Grandma getting dinner ready meant a call for delivery. Even though I didn’t smell a thing, I stuffed my clothes in a plastic bag and jumped into the shower.

Downstairs, Spencer was deep in conversation with Grandma at the kitchen table.

“She’s a fraud,” Grandma was saying as I walked in. “A phony. That Harold Chow business was her fault. Harold needs sensitivity and the right woman.”

“Don’t we all,” Spencer said, swigging a can of root beer.

“You? You don’t know what to do with the right woman, tateleh. You have fear, like my granddaughter. The scaredy-cat twins, you two.”

I took a seat at the table, and Spencer popped the top of a can of root beer for me. “I’m not a scaredy cat. I took on a bear.”

“You mean the one who ate Bridget’s car or the one with the tattoos you brought home last night?” Grandma asked.

Spencer choked on his root beer, and I slapped him on the back.

“Has Luanda shown up?” I asked, while Spencer continued to choke, turning the conversation from my night with Remington.

“Last I heard, she was telling the world how she found Rellik and how invisible people were telling her interesting things,” Grandma said.

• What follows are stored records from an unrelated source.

Lemma hex_fixed_no_slash (w : nat) (v : N) :
  PyStr.contains "/" (PyStr.hex_fixed w v) = false.
Proof.
  revert v. induction w as [|w IH]; intros v; [done|].
  cbn [PyStr.hex_fixed]. rewrite contains_append, IH. cbn.
  rewrite orb_false_r. apply Ascii.eqb_neq. intros Heq.
  apply (f_equal N_of_ascii) in Heq. revert Heq. unfold PyStr.hex_digit.
  assert (v mod 16 < 16)%N as Hd by by apply N.mod_lt.
  revert Hd. generalize (v mod 16)%N. intros d Hd.
  destruct (N.ltb_spec d 10);
    rewrite N_ascii_embedding by lia;
    change (N_of_ascii "/") with 47%N; lia.
Qed.

Lemma uuid_str_no_slash (u : N) : PyStr.contains "/" (uuid_str u) = false.
Proof.
  unfold uuid_str. pose proof (hex_fixed_no_slash 32 u) as Hhex.
  rewrite !contains_append, !contains_take, !contains_drop
    by (try apply contains_drop; exact Hhex).
  reflexivity.
Qed.

Lemma split_parts_no_sep sep (s : string) :
  Forall (λ p, PyStr.contains sep p = false) (PyStr.split sep s).
Proof.
  induction s as [|a s IH]; cbn; [by repeat constructor|].
  destruct (Ascii.eqb a sep) eqn:Ha; [by constructor|].
  destruct (PyStr.split sep s) as [|p ps];
    [repeat constructor; cbn; by rewrite Ha|].
  apply Forall_cons in IH as [Hp Hps]. constructor; [|done].
  cbn. by rewrite Ha, Hp.
Qed.

Lemma name_no_slash (p : string) :
  PyStr.contains "/" (PathLib.name p) = false.
Proof.
  unfold PathLib.name, PathLib.parts.
  destruct (last _) as [c|] eqn:Hlast; [|done]. simpl.
  apply last_Some_elem_of, list_elem_of_filter in Hlast as [_ Hc].
  by apply (proj1 (Forall_forall _ _) (split_parts_no_sep "/" p)).
Qed.

Lemma rfind_ge (c : ascii) (s : string) : (-1 ≤ PyStr.rfind c s)%Z.
Proof.
  induction s as [|a s IH]; cbn; [done|].
  destruct (Z.leb_spec 0 (PyStr.rfind c s)); [lia|].
  destruct (Ascii.eqb a c); lia.
Qed.

Lemma rfind_found (c : ascii) (s : string) :
  (0 ≤ PyStr.rfind c s)%Z →
  ∃ pre post,
    s = pre +:+ String c post
    ∧ PyStr.rfind c s = Z.of_nat (String.length pre)
    ∧ PyStr.contains c post = false.
Proof.
  induction s as [|a s IH]; cbn; [lia|].
  destruct (Z.leb_spec 0 (PyStr.rfind c s)) as [Hr|Hr].
  - intros _. destruct (IH Hr) as (pre & post & -> & Hlen & Hpost).
    exists (String a pre), post. rewrite append_cons. split; [done|].
    split; [|done]. rewrite Hlen. cbn. lia.
  - destruct (Ascii.eqb a c) eqn:Ha; [|lia]. intros _.
    apply Ascii.eqb_eq in Ha as ->. exists "", s. split; [done|].
    split; [done|].
    destruct (PyStr.contains c s) eqn:Hs; [|done].
    exfalso. clear IH. revert Hr. induction s as [|x s IH]; [done|].
    cbn in Hs |- *. destruct (Z.leb_spec 0 (PyStr.rfind c s)); [lia|].
    destruct (Ascii.eqb x c); [lia|]. simpl in Hs. intros _. apply IH; [done|lia].
Qed.

(** The shape of a suffix: empty, or a dot followed by text that is not
    empty and holds neither a dot nor a slash, and then the name of the path
    is a stem that is not empty followed by the suffix. *)
Lemma suffix_shape (p : string) :
  PathLib.suffix p = ""
  ∨ ∃ stem ext,
      PathLib.suffix p = String "." ext
      ∧ PathLib.name p = stem +:+ String "." ext
      ∧ stem ≠ "" ∧ ext ≠ ""
      ∧ PyStr.contains "." ext = false
      ∧ PyStr.contains "/" ext = false.
Proof.
  unfold PathLib.suffix. cbn zeta. case_bool_decide as Hcond; [right|by left].
  destruct Hcond as [Hpos Hend].
  destruct (rfind_found "." (PathLib.name p)) as (pre & post & Hname & Hi & Hpost);
    [lia|].
  pose proof (name_no_slash p) as Hslash.
  rewrite Hi in Hpos, Hend |- *. rewrite Nat2Z.id.
  rewrite Hname in Hslash, Hend |- *. rewrite drop_append.
  rewrite length_append in Hend. cbn in Hend.
  rewrite contains_append in Hslash. cbn in Hslash.
  apply orb_false_iff in Hslash as [_ Hslash].
  exists pre, post. repeat split; try done.
  - intros ->. cbn in Hpos. lia.
  - intros ->. cbn in Hend. lia.
Qed.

Spencer gasped for air and wiped his mouth. “You know,” he said when he recovered, “it might not be safe for her to publicize the fact she’s psychic when there’s a murderer around. He might see her as a threat.”

“She
is
a threat,” Grandma insisted. “A threat to love.”

THE FIGHT
venue was an hour outside Cannes. Spencer was strangely quiet during the ride. I wanted
to ask him more about Rellik, about how he died and about his past and the possibility that he had a partner, but I didn’t want to be the first to break the silence in the car. I didn’t want to be the first to need to talk.

I turned down the visor and applied lipstick in the mirror. I carefully outlined my lips and colored them in with a glossy bright red. I caught Spencer watching me, but he still said nothing.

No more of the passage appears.